--- INFORMATION GIVEN Enclosed Below ---

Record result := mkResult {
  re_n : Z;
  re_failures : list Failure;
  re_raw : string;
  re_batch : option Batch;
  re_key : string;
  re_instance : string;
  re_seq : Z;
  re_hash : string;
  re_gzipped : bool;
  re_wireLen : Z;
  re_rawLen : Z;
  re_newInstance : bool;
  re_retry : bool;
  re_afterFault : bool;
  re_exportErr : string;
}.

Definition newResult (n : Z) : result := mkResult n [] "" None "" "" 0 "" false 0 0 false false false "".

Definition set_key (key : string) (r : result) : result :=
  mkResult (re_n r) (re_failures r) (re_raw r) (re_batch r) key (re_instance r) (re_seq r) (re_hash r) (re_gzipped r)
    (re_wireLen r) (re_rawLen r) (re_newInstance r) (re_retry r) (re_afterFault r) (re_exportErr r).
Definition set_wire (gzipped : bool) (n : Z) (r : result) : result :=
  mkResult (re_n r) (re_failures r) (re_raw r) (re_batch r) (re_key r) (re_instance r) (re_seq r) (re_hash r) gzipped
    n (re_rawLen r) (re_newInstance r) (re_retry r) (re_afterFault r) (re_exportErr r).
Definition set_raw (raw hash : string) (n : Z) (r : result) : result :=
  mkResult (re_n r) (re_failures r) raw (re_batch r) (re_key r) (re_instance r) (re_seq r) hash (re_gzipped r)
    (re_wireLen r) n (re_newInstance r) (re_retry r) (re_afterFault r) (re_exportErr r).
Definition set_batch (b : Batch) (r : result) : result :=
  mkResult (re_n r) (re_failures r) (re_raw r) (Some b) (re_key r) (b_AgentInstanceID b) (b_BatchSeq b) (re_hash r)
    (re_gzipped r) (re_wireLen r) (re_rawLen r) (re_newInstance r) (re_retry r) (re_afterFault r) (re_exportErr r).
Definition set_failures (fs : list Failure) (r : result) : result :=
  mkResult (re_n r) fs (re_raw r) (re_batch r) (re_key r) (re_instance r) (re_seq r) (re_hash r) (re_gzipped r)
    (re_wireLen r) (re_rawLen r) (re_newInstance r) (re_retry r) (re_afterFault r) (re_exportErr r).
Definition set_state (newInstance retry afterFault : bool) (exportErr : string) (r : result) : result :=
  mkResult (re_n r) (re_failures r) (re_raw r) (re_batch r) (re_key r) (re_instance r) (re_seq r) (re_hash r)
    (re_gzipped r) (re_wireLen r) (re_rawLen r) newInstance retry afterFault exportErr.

--- End of Enclosed INFORMATION GIVEN ---
--- INFORMATION GIVEN Enclosed Below ---

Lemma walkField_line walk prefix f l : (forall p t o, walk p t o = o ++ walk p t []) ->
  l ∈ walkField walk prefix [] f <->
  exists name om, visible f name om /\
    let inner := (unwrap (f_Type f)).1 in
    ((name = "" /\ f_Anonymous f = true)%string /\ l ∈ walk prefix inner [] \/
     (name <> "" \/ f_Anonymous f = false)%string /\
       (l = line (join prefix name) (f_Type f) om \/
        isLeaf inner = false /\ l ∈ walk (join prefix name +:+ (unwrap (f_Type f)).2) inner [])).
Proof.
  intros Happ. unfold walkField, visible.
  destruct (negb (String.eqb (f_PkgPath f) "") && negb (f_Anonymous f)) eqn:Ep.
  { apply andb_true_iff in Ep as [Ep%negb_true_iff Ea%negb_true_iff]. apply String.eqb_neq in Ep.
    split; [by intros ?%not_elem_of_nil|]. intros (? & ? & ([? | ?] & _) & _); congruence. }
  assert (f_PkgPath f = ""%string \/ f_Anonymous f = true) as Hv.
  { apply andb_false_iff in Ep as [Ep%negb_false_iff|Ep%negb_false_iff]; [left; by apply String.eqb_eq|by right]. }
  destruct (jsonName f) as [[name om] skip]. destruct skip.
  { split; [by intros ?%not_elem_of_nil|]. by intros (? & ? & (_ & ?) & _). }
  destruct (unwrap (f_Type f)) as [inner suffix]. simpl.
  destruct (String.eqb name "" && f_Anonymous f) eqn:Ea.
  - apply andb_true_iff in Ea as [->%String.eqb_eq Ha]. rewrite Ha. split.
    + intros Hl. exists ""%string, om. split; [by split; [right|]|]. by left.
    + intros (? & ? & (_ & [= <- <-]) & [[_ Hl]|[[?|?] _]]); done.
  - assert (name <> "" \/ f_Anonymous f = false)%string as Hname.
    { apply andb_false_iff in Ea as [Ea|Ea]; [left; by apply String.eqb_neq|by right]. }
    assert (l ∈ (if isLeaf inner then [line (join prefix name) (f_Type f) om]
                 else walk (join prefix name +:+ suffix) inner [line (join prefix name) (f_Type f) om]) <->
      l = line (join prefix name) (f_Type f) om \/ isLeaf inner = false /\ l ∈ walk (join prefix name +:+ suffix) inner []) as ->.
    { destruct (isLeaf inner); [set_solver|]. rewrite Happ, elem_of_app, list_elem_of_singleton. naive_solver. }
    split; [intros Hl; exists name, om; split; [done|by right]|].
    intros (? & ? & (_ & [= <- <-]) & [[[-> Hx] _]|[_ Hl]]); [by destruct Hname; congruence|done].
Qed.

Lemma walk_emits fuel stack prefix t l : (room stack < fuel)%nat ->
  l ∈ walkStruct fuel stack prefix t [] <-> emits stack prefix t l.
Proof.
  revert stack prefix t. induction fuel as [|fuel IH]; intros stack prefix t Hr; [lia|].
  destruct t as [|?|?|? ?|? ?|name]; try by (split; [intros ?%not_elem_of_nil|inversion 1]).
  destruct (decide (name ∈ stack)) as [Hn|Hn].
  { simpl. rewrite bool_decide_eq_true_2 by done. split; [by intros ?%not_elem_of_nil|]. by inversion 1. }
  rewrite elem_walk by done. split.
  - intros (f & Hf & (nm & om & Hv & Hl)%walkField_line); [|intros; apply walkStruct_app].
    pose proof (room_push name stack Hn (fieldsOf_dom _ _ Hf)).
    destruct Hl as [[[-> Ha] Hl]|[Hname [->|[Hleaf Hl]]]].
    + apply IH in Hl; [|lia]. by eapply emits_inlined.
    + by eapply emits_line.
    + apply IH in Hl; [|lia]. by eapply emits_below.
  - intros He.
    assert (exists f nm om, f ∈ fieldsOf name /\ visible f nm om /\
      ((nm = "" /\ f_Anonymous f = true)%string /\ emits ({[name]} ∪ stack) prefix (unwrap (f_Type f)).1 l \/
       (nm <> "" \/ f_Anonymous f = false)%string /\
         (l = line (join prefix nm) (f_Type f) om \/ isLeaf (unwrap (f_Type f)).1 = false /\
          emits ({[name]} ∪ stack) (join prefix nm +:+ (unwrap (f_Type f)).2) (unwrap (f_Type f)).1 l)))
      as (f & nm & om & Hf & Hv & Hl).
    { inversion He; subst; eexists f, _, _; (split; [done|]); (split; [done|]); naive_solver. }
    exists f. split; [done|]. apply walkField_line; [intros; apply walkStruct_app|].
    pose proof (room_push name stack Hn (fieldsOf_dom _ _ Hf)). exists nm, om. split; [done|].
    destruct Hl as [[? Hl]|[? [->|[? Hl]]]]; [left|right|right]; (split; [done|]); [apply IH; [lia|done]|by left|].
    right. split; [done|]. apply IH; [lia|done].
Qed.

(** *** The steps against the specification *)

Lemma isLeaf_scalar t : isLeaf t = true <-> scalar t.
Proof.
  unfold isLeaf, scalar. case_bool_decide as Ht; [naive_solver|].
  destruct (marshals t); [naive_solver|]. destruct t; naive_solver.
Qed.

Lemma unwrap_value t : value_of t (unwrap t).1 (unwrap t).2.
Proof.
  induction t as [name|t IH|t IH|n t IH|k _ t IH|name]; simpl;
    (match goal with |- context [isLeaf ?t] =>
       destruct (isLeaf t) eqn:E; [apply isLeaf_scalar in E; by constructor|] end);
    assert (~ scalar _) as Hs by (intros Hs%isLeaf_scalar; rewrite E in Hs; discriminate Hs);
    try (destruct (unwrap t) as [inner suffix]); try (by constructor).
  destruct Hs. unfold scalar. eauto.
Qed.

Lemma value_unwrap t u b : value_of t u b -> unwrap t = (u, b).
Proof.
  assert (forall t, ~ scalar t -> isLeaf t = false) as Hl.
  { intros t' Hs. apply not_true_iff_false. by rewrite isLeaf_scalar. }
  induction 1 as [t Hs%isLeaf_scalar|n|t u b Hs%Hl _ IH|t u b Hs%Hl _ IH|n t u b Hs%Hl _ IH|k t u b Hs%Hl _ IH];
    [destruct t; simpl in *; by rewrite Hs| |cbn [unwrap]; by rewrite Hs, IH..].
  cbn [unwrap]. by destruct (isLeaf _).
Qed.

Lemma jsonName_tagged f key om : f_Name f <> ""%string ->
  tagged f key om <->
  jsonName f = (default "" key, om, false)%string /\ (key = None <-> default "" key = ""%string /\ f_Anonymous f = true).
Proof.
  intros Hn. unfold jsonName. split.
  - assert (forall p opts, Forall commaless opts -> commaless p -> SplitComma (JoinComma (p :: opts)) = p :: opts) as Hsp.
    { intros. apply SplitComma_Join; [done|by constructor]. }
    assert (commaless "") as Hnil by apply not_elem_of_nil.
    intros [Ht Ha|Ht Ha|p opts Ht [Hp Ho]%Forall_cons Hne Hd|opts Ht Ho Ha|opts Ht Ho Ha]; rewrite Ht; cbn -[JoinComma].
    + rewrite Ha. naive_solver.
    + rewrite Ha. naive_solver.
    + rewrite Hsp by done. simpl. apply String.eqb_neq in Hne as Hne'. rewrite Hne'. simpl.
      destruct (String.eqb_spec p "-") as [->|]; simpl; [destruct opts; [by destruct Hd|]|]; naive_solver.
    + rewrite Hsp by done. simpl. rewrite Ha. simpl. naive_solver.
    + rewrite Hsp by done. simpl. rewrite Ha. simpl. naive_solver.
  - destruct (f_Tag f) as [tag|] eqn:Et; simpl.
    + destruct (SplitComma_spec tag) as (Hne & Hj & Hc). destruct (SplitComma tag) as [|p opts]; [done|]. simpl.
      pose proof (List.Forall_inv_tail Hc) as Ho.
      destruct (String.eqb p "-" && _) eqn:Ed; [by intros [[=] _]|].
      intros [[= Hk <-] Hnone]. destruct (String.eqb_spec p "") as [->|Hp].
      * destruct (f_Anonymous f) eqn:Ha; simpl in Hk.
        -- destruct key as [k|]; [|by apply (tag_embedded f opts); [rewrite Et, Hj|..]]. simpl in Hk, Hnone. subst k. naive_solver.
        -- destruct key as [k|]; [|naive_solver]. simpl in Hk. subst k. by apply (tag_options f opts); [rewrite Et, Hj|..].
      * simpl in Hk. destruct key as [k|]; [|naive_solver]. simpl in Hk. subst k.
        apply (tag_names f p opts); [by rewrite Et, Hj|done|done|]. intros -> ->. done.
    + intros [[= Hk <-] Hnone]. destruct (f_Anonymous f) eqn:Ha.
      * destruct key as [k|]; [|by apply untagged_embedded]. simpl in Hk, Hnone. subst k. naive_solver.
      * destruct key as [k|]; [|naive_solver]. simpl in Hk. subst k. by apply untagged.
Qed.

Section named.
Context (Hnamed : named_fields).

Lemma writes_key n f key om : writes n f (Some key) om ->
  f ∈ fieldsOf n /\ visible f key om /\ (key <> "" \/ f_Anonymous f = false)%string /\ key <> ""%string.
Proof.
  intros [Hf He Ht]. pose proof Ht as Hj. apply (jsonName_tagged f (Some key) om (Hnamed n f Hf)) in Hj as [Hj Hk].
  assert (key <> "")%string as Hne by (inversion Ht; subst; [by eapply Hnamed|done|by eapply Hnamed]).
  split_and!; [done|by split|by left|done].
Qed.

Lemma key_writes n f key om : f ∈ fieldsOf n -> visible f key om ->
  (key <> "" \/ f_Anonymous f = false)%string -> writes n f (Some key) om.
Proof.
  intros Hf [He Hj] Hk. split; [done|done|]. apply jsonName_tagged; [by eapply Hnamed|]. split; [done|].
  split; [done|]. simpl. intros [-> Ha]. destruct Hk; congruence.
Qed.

--- End of Enclosed INFORMATION GIVEN ---
--- INFORMATION GIVEN Enclosed Below ---

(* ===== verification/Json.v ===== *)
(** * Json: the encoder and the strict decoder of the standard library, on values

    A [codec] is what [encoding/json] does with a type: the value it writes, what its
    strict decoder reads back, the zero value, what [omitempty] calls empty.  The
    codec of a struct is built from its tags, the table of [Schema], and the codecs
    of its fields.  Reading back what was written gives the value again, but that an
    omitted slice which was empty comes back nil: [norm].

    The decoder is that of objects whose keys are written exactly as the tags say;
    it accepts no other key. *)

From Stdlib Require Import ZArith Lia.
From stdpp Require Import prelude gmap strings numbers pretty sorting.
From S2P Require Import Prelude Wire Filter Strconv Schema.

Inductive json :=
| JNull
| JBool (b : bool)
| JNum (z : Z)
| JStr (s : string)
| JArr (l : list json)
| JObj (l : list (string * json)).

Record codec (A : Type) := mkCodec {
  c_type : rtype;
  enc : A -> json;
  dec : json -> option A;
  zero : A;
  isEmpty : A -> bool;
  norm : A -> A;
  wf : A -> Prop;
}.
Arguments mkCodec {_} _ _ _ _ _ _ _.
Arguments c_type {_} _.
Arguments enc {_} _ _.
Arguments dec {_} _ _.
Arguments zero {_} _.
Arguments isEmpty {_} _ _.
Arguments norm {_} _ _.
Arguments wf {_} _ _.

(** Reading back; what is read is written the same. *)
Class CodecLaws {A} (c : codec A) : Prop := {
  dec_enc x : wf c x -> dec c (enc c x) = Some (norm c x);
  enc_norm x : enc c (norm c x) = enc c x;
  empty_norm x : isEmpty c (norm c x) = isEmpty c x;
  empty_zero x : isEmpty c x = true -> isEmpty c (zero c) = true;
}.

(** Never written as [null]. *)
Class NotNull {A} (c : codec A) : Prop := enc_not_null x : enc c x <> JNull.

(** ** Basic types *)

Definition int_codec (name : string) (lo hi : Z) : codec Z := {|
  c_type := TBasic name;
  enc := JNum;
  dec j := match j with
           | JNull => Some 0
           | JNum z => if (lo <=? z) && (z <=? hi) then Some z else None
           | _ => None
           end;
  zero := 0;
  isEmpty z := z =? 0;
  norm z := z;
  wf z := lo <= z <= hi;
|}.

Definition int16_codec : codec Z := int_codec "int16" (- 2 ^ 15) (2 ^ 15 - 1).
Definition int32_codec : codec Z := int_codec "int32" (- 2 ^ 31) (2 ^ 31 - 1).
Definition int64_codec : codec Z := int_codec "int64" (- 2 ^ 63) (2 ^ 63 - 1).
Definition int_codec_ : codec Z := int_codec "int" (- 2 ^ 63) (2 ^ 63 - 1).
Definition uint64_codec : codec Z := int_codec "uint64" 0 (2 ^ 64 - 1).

--- End of Enclosed INFORMATION GIVEN ---

Search the records above for the string "tags". Copy every line that contains it.

* EXERCISE RESPONSE:
    codec of a struct is built from its tags, the table of [Schema], and the codecs
    The decoder is that of objects whose keys are written exactly as the tags say;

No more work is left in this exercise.